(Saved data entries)

————————

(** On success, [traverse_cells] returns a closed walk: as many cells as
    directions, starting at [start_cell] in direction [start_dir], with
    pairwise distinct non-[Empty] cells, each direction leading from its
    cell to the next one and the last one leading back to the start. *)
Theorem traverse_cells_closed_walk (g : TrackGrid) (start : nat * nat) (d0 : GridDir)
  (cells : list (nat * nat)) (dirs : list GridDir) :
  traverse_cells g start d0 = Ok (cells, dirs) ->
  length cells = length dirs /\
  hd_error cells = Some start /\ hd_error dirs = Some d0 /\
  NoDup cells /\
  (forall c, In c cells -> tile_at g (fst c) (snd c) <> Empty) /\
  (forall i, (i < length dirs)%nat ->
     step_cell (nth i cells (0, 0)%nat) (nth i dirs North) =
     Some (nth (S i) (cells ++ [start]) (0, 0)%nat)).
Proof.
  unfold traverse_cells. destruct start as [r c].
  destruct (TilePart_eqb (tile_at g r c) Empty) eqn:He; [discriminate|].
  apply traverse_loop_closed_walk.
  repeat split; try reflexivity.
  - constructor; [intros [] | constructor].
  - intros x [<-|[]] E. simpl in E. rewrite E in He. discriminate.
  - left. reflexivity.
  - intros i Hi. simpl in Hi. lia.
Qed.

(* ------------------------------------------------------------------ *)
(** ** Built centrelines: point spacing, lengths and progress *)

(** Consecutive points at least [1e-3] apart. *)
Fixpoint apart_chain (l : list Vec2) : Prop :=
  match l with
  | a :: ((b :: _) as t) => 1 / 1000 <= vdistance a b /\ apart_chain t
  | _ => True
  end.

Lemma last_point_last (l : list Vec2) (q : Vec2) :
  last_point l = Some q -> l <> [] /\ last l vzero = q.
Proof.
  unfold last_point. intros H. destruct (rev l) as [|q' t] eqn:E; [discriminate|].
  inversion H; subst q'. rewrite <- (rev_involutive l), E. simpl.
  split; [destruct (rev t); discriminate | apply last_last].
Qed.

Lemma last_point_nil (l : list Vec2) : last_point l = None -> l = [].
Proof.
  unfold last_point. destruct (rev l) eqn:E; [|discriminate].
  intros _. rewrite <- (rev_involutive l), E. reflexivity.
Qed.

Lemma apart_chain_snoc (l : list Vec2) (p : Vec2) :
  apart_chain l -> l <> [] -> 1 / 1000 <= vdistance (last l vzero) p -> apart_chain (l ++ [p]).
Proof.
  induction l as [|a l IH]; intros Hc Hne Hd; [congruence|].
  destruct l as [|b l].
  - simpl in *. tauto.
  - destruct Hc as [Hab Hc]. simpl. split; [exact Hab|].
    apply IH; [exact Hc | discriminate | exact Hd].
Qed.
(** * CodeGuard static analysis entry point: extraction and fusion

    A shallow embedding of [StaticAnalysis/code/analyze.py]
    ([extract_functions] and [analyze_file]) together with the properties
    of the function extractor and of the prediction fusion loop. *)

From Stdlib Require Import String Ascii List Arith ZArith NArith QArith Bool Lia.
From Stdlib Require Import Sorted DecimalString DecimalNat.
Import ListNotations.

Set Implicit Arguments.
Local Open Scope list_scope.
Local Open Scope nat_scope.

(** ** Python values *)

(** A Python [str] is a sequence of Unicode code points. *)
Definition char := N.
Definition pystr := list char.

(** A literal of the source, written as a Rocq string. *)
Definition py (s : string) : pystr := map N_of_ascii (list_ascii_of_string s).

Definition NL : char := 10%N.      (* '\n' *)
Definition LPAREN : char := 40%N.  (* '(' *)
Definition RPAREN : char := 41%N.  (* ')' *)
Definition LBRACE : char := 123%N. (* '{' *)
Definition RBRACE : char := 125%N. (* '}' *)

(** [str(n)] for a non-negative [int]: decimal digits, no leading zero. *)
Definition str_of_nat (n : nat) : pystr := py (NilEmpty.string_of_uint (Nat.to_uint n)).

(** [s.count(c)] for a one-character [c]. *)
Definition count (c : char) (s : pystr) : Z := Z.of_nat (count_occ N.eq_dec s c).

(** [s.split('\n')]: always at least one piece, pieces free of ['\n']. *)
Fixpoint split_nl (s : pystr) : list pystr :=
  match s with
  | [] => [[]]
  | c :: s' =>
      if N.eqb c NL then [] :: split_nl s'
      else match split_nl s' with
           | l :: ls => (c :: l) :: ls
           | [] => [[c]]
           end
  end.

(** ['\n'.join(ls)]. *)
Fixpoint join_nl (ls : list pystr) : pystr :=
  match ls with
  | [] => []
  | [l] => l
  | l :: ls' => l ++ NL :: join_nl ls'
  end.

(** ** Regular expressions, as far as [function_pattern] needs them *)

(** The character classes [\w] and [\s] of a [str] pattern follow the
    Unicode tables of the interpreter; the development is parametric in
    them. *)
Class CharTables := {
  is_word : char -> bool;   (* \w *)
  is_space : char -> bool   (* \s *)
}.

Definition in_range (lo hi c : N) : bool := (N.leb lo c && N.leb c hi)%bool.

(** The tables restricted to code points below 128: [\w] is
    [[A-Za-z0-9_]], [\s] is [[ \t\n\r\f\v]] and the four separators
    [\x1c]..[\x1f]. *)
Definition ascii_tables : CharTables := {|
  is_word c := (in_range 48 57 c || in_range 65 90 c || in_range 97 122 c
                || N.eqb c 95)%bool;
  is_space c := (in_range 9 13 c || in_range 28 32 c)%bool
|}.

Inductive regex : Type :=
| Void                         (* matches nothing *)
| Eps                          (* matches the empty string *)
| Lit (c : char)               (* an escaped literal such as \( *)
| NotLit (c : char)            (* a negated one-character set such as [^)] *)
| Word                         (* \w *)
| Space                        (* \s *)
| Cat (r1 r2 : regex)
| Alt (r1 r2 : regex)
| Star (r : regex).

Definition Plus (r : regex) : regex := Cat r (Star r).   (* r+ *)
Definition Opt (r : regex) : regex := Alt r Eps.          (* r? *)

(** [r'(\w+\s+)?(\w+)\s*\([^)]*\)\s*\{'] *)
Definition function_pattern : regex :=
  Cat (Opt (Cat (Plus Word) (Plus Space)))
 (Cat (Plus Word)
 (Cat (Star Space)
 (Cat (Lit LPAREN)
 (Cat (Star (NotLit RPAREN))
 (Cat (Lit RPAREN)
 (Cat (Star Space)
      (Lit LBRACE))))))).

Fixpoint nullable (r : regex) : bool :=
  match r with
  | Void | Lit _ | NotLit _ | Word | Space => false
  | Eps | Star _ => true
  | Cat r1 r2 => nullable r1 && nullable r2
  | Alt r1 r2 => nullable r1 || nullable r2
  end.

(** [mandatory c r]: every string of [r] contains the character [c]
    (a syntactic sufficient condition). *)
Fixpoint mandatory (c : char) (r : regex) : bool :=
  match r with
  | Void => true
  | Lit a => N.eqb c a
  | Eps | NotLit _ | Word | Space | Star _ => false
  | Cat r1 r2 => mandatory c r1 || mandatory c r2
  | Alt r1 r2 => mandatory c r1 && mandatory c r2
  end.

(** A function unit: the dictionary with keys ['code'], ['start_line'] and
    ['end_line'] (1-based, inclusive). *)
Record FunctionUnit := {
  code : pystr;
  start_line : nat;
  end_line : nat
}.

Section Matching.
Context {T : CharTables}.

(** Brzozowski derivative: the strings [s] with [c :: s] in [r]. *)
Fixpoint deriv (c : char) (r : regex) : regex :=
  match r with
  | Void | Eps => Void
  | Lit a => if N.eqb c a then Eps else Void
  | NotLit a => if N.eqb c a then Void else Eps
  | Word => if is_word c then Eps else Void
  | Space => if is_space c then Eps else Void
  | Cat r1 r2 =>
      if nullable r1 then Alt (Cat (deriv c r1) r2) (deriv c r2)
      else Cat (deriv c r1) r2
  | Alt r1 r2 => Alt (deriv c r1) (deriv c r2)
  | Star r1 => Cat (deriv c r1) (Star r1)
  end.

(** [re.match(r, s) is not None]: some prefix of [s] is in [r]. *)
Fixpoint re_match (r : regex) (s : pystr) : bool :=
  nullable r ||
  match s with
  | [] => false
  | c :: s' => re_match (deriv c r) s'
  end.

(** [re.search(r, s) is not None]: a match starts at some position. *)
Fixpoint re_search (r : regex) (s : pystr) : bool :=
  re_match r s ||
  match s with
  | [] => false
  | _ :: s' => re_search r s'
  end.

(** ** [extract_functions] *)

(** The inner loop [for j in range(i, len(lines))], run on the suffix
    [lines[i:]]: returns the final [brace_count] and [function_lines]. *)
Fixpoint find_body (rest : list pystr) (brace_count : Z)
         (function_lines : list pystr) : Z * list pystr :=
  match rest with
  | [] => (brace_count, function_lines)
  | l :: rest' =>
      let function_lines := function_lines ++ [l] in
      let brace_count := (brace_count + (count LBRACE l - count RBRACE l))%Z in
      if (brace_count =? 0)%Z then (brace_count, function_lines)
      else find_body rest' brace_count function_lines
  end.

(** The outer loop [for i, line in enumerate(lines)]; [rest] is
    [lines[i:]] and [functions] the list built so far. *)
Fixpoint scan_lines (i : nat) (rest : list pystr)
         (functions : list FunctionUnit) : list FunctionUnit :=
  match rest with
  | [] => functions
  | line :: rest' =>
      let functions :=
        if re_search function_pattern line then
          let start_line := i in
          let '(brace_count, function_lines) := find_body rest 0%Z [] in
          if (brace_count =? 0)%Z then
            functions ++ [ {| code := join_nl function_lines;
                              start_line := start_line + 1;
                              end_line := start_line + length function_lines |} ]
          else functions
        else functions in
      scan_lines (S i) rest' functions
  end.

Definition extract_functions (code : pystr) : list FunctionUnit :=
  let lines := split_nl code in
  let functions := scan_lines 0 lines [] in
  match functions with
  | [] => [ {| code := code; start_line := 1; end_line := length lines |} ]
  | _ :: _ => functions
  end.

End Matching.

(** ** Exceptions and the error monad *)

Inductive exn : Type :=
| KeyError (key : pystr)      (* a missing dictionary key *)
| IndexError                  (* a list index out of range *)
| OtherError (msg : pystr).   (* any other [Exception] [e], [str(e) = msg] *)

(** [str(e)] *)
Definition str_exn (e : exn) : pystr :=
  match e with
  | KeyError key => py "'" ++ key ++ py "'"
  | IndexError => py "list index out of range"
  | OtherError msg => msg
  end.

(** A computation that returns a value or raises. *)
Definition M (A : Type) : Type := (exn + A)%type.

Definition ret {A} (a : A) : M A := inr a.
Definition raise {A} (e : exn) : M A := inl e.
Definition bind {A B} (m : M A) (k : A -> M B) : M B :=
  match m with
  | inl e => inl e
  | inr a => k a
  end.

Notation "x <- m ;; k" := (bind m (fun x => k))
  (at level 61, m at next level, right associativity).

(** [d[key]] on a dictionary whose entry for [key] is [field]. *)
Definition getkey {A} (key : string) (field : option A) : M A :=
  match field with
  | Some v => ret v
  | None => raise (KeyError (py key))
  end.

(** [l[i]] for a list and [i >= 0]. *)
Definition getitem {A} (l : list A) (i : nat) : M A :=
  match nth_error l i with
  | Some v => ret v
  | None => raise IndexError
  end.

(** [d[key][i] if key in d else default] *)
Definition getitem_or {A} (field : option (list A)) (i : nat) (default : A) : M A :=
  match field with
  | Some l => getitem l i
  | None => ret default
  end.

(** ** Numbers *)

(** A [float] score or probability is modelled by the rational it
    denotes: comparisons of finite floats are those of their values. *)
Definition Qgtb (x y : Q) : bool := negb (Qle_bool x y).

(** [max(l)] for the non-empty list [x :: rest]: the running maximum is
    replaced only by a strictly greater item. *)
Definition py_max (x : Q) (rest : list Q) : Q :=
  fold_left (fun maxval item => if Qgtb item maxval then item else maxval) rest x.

————————

A single number is required: the count of lines in the records that include the string "rewrite".

Solution to the problem:
3